Segment Start: Entries shown

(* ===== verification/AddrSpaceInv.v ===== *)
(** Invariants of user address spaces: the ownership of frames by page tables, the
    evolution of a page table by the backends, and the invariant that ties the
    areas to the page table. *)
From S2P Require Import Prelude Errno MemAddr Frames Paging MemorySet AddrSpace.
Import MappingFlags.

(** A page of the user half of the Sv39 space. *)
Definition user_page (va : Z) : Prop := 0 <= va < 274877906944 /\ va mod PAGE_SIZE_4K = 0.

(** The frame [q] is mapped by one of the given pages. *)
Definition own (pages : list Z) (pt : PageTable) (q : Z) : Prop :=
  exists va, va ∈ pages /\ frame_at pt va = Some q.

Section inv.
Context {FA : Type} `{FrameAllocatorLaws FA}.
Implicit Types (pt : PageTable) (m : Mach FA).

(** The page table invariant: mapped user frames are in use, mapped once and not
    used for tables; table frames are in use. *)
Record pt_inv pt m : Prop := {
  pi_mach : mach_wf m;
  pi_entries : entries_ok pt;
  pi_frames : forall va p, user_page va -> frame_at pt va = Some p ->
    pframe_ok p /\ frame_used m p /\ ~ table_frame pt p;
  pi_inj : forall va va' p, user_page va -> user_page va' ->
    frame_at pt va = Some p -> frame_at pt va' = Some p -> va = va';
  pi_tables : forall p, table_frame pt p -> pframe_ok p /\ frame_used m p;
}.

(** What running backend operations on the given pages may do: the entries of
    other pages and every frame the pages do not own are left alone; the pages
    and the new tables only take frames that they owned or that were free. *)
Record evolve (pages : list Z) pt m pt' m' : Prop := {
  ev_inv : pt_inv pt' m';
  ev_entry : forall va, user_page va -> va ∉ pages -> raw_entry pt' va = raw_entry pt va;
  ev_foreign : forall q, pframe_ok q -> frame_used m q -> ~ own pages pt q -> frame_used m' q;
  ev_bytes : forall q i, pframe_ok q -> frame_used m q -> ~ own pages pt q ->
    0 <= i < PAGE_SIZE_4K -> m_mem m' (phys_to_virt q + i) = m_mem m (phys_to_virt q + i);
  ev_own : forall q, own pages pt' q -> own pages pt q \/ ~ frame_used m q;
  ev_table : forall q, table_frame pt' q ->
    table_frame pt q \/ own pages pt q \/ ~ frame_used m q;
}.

Segment End: Entries shown

Task objective
Look above for the line with "0 <= i < PAGE_SIZE_4K", then copy it and each later line exactly, stopping at the last line of the records.

Response box
    0 <= i < PAGE_SIZE_4K -> m_mem m' (phys_to_virt q + i) = m_mem m (phys_to_virt q + i);
  ev_own : forall q, own pages pt' q -> own pages pt q \/ ~ frame_used m q;
  ev_table : forall q, table_frame pt' q ->
    table_frame pt q \/ own pages pt q \/ ~ frame_used m q;
}.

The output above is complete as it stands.